Once you decide on the host, I think you need to wait for some time for the DNS things (I don't know what they're) to happen which It took 2-3 days for my blog. 

Also with WP you can build a static site and use as a CMS (you got themes for it also) but IMO it's not better to use WP if you don't want to use it for blogging purpose. 

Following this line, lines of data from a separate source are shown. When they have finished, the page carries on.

(** * SOFS13: a shallow embedding of the internal object layer

    The development follows the C sources of the file system: the internal
    storage of [sofs_basicoper.c], the allocators of [sofs_ifuncs_1], the
    inode operations of [sofs_ifuncs_2], the file-cluster operations of
    [sofs_ifuncs_3], the directory operations of [sofs_ifuncs_4] and the
    formatting tool [mkfs_sofs13.c].

    Every C function becomes a function on an explicit state [FS] that holds
    the storage device and the static buffers of [sofs_basicoper.c].  A C
    function [int f (args, T *out)] becomes [f st args : Z * T * FS]: the
    status it returns, what it stores through its output pointers and the
    state it leaves behind.  All integers are [Z]; unsigned 32-bit and 16-bit
    arithmetic is written out with [u32] and [u16]. *)

From Stdlib Require Import ZArith Lia Bool.
From stdpp Require Import base list.

Local Open Scope Z_scope.

(** ** Machine integers *)

Definition u32 (x : Z) : Z := x mod 2 ^ 32.
Definition u16 (x : Z) : Z := x mod 2 ^ 16.

(** ** Arrays indexed by machine integers *)

Definition zget {A} (dflt : A) (l : list A) (i : Z) : A := nth (Z.to_nat i) l dflt.
Definition zset {A} (l : list A) (i : Z) (v : A) : list A := <[Z.to_nat i := v]> l.

(** [slice l off len dflt]: the [len] elements of [l] that start at [off]. *)
Definition slice {A} (dflt : A) (l : list A) (off len : Z) : list A :=
  map (fun k => zget dflt l (off + Z.of_nat k)) (seq 0 (Z.to_nat len)).

(** [unslice l off b]: [l] with the elements from [off] on replaced by [b]. *)
Fixpoint unslice {A} (l : list A) (off : nat) (b : list A) : list A :=
  match b with
  | [] => l
  | x :: b' => unslice (<[off := x]> l) (S off) b'
  end.

(** ** Constants of the missing headers

    [sofs_const.h], [sofs_inode.h], [sofs_datacluster.h] and
    [sofs_direntry.h] are not part of the sources; the constants they define
    are taken as parameters. *)

Class SofsConst := {
  BLOCK_SIZE : Z;
  BLOCKS_PER_CLUSTER : Z;
  IPB : Z;
  N_DIRECT : Z;
  MAX_NAME : Z;
  DPC : Z;
  MAX_PATH : Z;
  INODE_DIR : Z;
  INODE_FILE : Z;
  INODE_SYMLINK : Z;
  (* error codes of sofs_const.h *)
  EIUININVAL : Z;
  EFDININVAL : Z;
  EDCARDYIL : Z;
  EDCNOTIL : Z;
  EDCMINVAL : Z;
  EDCNALINVAL : Z;
  ERELPATH : Z;
  (* status values stored by soQCheckStatDC *)
  FREE_CLT : Z;
  ALLOC_CLT : Z
}.

Section Constants.
Context `{K : SofsConst}.

Definition CLUSTER_SIZE : Z := BLOCKS_PER_CLUSTER * BLOCK_SIZE.
Definition BITS_PER_BLOCK : Z := 8 * BLOCK_SIZE.
Definition RPB : Z := BLOCK_SIZE / 4.
Definition RPC : Z := CLUSTER_SIZE / 4.
Definition BSLPC : Z := CLUSTER_SIZE.
Definition MAX_FILE_CLUSTERS : Z := N_DIRECT + RPC + RPC * RPC.
Definition MAX_FILE_SIZE : Z := BSLPC * MAX_FILE_CLUSTERS.
(** size in bytes of a directory entry: the name and the inode number *)
Definition SIZEOF_DIRENTRY : Z := MAX_NAME + 1 + 4.
End Constants.

Definition NULL_INODE : Z := 0xFFFFFFFF.
Definition NULL_CLUSTER : Z := 0xFFFFFFFF.
Definition DZONE_CACHE_SIZE : Z := 50.
Definition MAGIC_NUMBER : Z := 0x65FE.
Definition VERSION_NUMBER : Z := 0x2013.
Definition PARTITION_NAME_SIZE : Z := 23.
Definition PRU : Z := 0.
Definition NPRU : Z := 1.

(** the mode bits of an inode, as the shifts of soReadInode.c and
    soAccessGranted.c place them *)
Definition INODE_FREE : Z := 0x1000.
Definition INODE_RD_USR : Z := 0x100.
Definition INODE_WR_USR : Z := 0x80.
Definition INODE_EX_USR : Z := 0x40.
Definition INODE_RD_GRP : Z := 0x20.
Definition INODE_WR_GRP : Z := 0x10.
Definition INODE_EX_GRP : Z := 0x8.
Definition INODE_RD_OTH : Z := 0x4.
Definition INODE_WR_OTH : Z := 0x2.
Definition INODE_EX_OTH : Z := 0x1.

Definition INODE_TYPE_MASK `{SofsConst} : Z :=
  Z.lor INODE_DIR (Z.lor INODE_FILE INODE_SYMLINK).

(** errno.h *)
Definition EPERM : Z := 1.
Definition ENOENT : Z := 2.
Definition EIO : Z := 5.
Definition EACCES : Z := 13.
Definition EFAULT : Z := 14.
Definition EEXIST : Z := 17.
Definition ENOTDIR : Z := 20.
Definition EINVAL : Z := 22.
Definition EFBIG : Z := 27.
Definition ENOSPC : Z := 28.
Definition EMLINK : Z := 31.
Definition ENAMETOOLONG : Z := 36.
Definition ENOSYS : Z := 38.
Definition ENOTEMPTY : Z := 39.
Definition ELOOP : Z := 40.
Definition ELIBBAD : Z := 80.

(** inode status of soReadInode / soWriteInode *)
Definition IUIN : Z := 0.
Definition FDIN : Z := 1.
(** access requests *)
Definition R : Z := 0x4.
Definition W : Z := 0x2.
Definition X : Z := 0x1.
(** operations of soHandleFileCluster *)
Definition GET : Z := 0.
Definition ALLOC : Z := 1.
Definition FREE : Z := 2.
Definition FREE_CLEAN : Z := 3.
Definition CLEAN : Z := 4.
(** operations of soAddAttDirEntry and soRemDetachDirEntry *)
Definition ADD : Z := 0.
Definition ATTACH : Z := 1.
Definition REM : Z := 0.

(** ** Data types *)

(** [struct fCNode] of sofs_superblock.h *)
Record fCNode := { cache_idx : Z; cache : list Z }.

(** [SOSuperBlock] of sofs_superblock.h *)
Record SOSuperBlock := {
  magic : Z; version : Z; sb_name : list Z; ntotal : Z; mstat : Z;
  itable_start : Z; itable_size : Z; itotal : Z; ifree : Z; ihead : Z; itail : Z;
  ciutable_start : Z; ciutable_size : Z;
  dzone_retriev : fCNode; dzone_insert : fCNode;
  fctable_start : Z; fctable_size : Z; fctable_pos : Z;
  dzone_start : Z; dzone_total : Z; dzone_free : Z;
  reserved : list Z
}.

(** [SOInode]: the layout the spec gives; [vD1] is atime or prev, [vD2] is
    mtime or next. *)
Record SOInode := {
  mode : Z; refcount : Z; owner : Z; group : Z; size : Z; clucount : Z;
  vD1 : Z; vD2 : Z; d : list Z; i1 : Z; i2 : Z
}.

(** [SODirEntry]: [name[MAX_NAME+1]] and [nInode] *)
Record SODirEntry := { de_name : list Z; de_nInode : Z }.

(** [SODataClust] is a union of a byte stream, an array of references and an
    array of directory entries.  The model keeps the view that was written
    last; reading through another view reinterprets the bytes (little-endian
    words). *)
Inductive SODataClust :=
  | ClData (data : list Z)
  | ClRef (ref : list Z)
  | ClDir (de : list SODirEntry).

Definition bytes_of_u32 (v : Z) : list Z :=
  [v mod 256; (v / 256) mod 256; (v / 65536) mod 256; (v / 16777216) mod 256].
Definition u32_of_bytes (b : list Z) : Z :=
  zget 0 b 0 + 256 * zget 0 b 1 + 65536 * zget 0 b 2 + 16777216 * zget 0 b 3.

Definition bytes_of_direntry (e : SODirEntry) : list Z :=
  de_name e ++ bytes_of_u32 (de_nInode e).

(** the byte stream of a cluster ([clt.data]) *)
Definition data_view (c : SODataClust) : list Z :=
  match c with
  | ClData l => l
  | ClRef l => flat_map bytes_of_u32 l
  | ClDir l => flat_map bytes_of_direntry l
  end.

Section Views.
Context `{K : SofsConst}.

(** the references of a cluster ([clt.ref]) *)
Definition ref_view (c : SODataClust) : list Z :=
  match c with
  | ClRef l => l
  | _ => map (fun k => u32_of_bytes (slice 0 (data_view c) (4 * Z.of_nat k) 4))
             (seq 0 (Z.to_nat RPC))
  end.

(** the directory entries of a cluster ([clt.de]) *)
Definition de_view (c : SODataClust) : list SODirEntry :=
  match c with
  | ClDir l => l
  | _ => map (fun k =>
                {| de_name := slice 0 (data_view c) (SIZEOF_DIRENTRY * Z.of_nat k) (MAX_NAME + 1);
                   de_nInode := u32_of_bytes (slice 0 (data_view c)
                                   (SIZEOF_DIRENTRY * Z.of_nat k + MAX_NAME + 1) 4) |})
             (seq 0 (Z.to_nat DPC))
  end.
End Views.

Definition set_de_name (e : SODirEntry) (v : list Z) : SODirEntry :=
  {| de_name := v; de_nInode := de_nInode e |}.
Definition set_de_nInode (e : SODirEntry) (v : Z) : SODirEntry :=
  {| de_name := de_name e; de_nInode := v |}.
Definition set_cache_idx (c : fCNode) (v : Z) : fCNode :=
  {| cache_idx := v; cache := cache c |}.
Definition set_cache (c : fCNode) (v : list Z) : fCNode :=
  {| cache_idx := cache_idx c; cache := v |}.

(** field updates of [SOInode] *)
Definition set_mode (r : SOInode) (v : Z) : SOInode :=
  {| mode := v; refcount := refcount r; owner := owner r; group := group r; size := size r; clucount := clucount r; vD1 := vD1 r; vD2 := vD2 r; d := d r; i1 := i1 r; i2 := i2 r |}.
Definition set_refcount (r : SOInode) (v : Z) : SOInode :=
  {| mode := mode r; refcount := v; owner := owner r; group := group r; size := size r; clucount := clucount r; vD1 := vD1 r; vD2 := vD2 r; d := d r; i1 := i1 r; i2 := i2 r |}.
Definition set_owner (r : SOInode) (v : Z) : SOInode :=
  {| mode := mode r; refcount := refcount r; owner := v; group := group r; size := size r; clucount := clucount r; vD1 := vD1 r; vD2 := vD2 r; d := d r; i1 := i1 r; i2 := i2 r |}.
Definition set_group (r : SOInode) (v : Z) : SOInode :=
  {| mode := mode r; refcount := refcount r; owner := owner r; group := v; size := size r; clucount := clucount r; vD1 := vD1 r; vD2 := vD2 r; d := d r; i1 := i1 r; i2 := i2 r |}.
Definition set_size (r : SOInode) (v : Z) : SOInode :=
  {| mode := mode r; refcount := refcount r; owner := owner r; group := group r; size := v; clucount := clucount r; vD1 := vD1 r; vD2 := vD2 r; d := d r; i1 := i1 r; i2 := i2 r |}.
Definition set_clucount (r : SOInode) (v : Z) : SOInode :=
  {| mode := mode r; refcount := refcount r; owner := owner r; group := group r; size := size r; clucount := v; vD1 := vD1 r; vD2 := vD2 r; d := d r; i1 := i1 r; i2 := i2 r |}.
Definition set_vD1 (r : SOInode) (v : Z) : SOInode :=
  {| mode := mode r; refcount := refcount r; owner := owner r; group := group r; size := size r; clucount := clucount r; vD1 := v; vD2 := vD2 r; d := d r; i1 := i1 r; i2 := i2 r |}.
Definition set_vD2 (r : SOInode) (v : Z) : SOInode :=
  {| mode := mode r; refcount := refcount r; owner := owner r; group := group r; size := size r; clucount := clucount r; vD1 := vD1 r; vD2 := v; d := d r; i1 := i1 r; i2 := i2 r |}.
Definition set_d (r : SOInode) (v : list Z) : SOInode :=
  {| mode := mode r; refcount := refcount r; owner := owner r; group := group r; size := size r; clucount := clucount r; vD1 := vD1 r; vD2 := vD2 r; d := v; i1 := i1 r; i2 := i2 r |}.
Definition set_i1 (r : SOInode) (v : Z) : SOInode :=
  {| mode := mode r; refcount := refcount r; owner := owner r; group := group r; size := size r; clucount := clucount r; vD1 := vD1 r; vD2 := vD2 r; d := d r; i1 := v; i2 := i2 r |}.
Definition set_i2 (r : SOInode) (v : Z) : SOInode :=
  {| mode := mode r; refcount := refcount r; owner := owner r; group := group r; size := size r; clucount := clucount r; vD1 := vD1 r; vD2 := vD2 r; d := d r; i1 := i1 r; i2 := v |}.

By the way, is 300/annum in $ or Rs?


----------



## Sukhdeep Singh (Sep 23, 2007)

DNS changes can take upto 24hrs but mostly they are done 3-4 hrs. Use OpenDNS service for even faster propogation 

Since, the owner of domain vists his site frequently, DNS changes take time on their PC because of DNS cache.....you can FlushDNS using ipconfig /flushdns

*@Kiran* - Rs 300 budget is kinda on a low side, but can you please post your Requirements. "*good bandwidth allocation*" might have different meaning for you then someone else so please post as what your consider "good"


----------



## Kiran.dks (Sep 23, 2007)

You are right. But, I came to know from my blog experience that people are generally directed to my blog by search engine. Then if they like the site, they bookmark the site or get subscribed to RSS feed. Hence I think the current name will do...or else I should shell out another $1.99 for a new domain.   What say? 

It is definetly not $300 at this time! I may extend my budget to another Rs.100 ... SO finally budget is Rs.400/-.


----------



## navjotjsingh (Sep 23, 2007)

Domain names should be kept as simple and smaller as possible. With a dash, it becomes a bit ugly to name it.

BTW kiranworld.com is available for registration. (But I noticed that it was deleted by somebody. - Caution)


----------



## Kiran.dks (Sep 23, 2007)

Ok guys....Thanks for all suggestions. But I am not thinking to change the domain. Let it be the same. 
Let aside the name, now I am thinking of the most important one for a website-it's hosting. Could you give suggestions for host & platform? Wordpress is my choice as of now....

BTW, navjot, What do you mean by it got deleted?


----------



## ahref (Sep 23, 2007)

> BTW, navjot, What do you mean by it got deleted?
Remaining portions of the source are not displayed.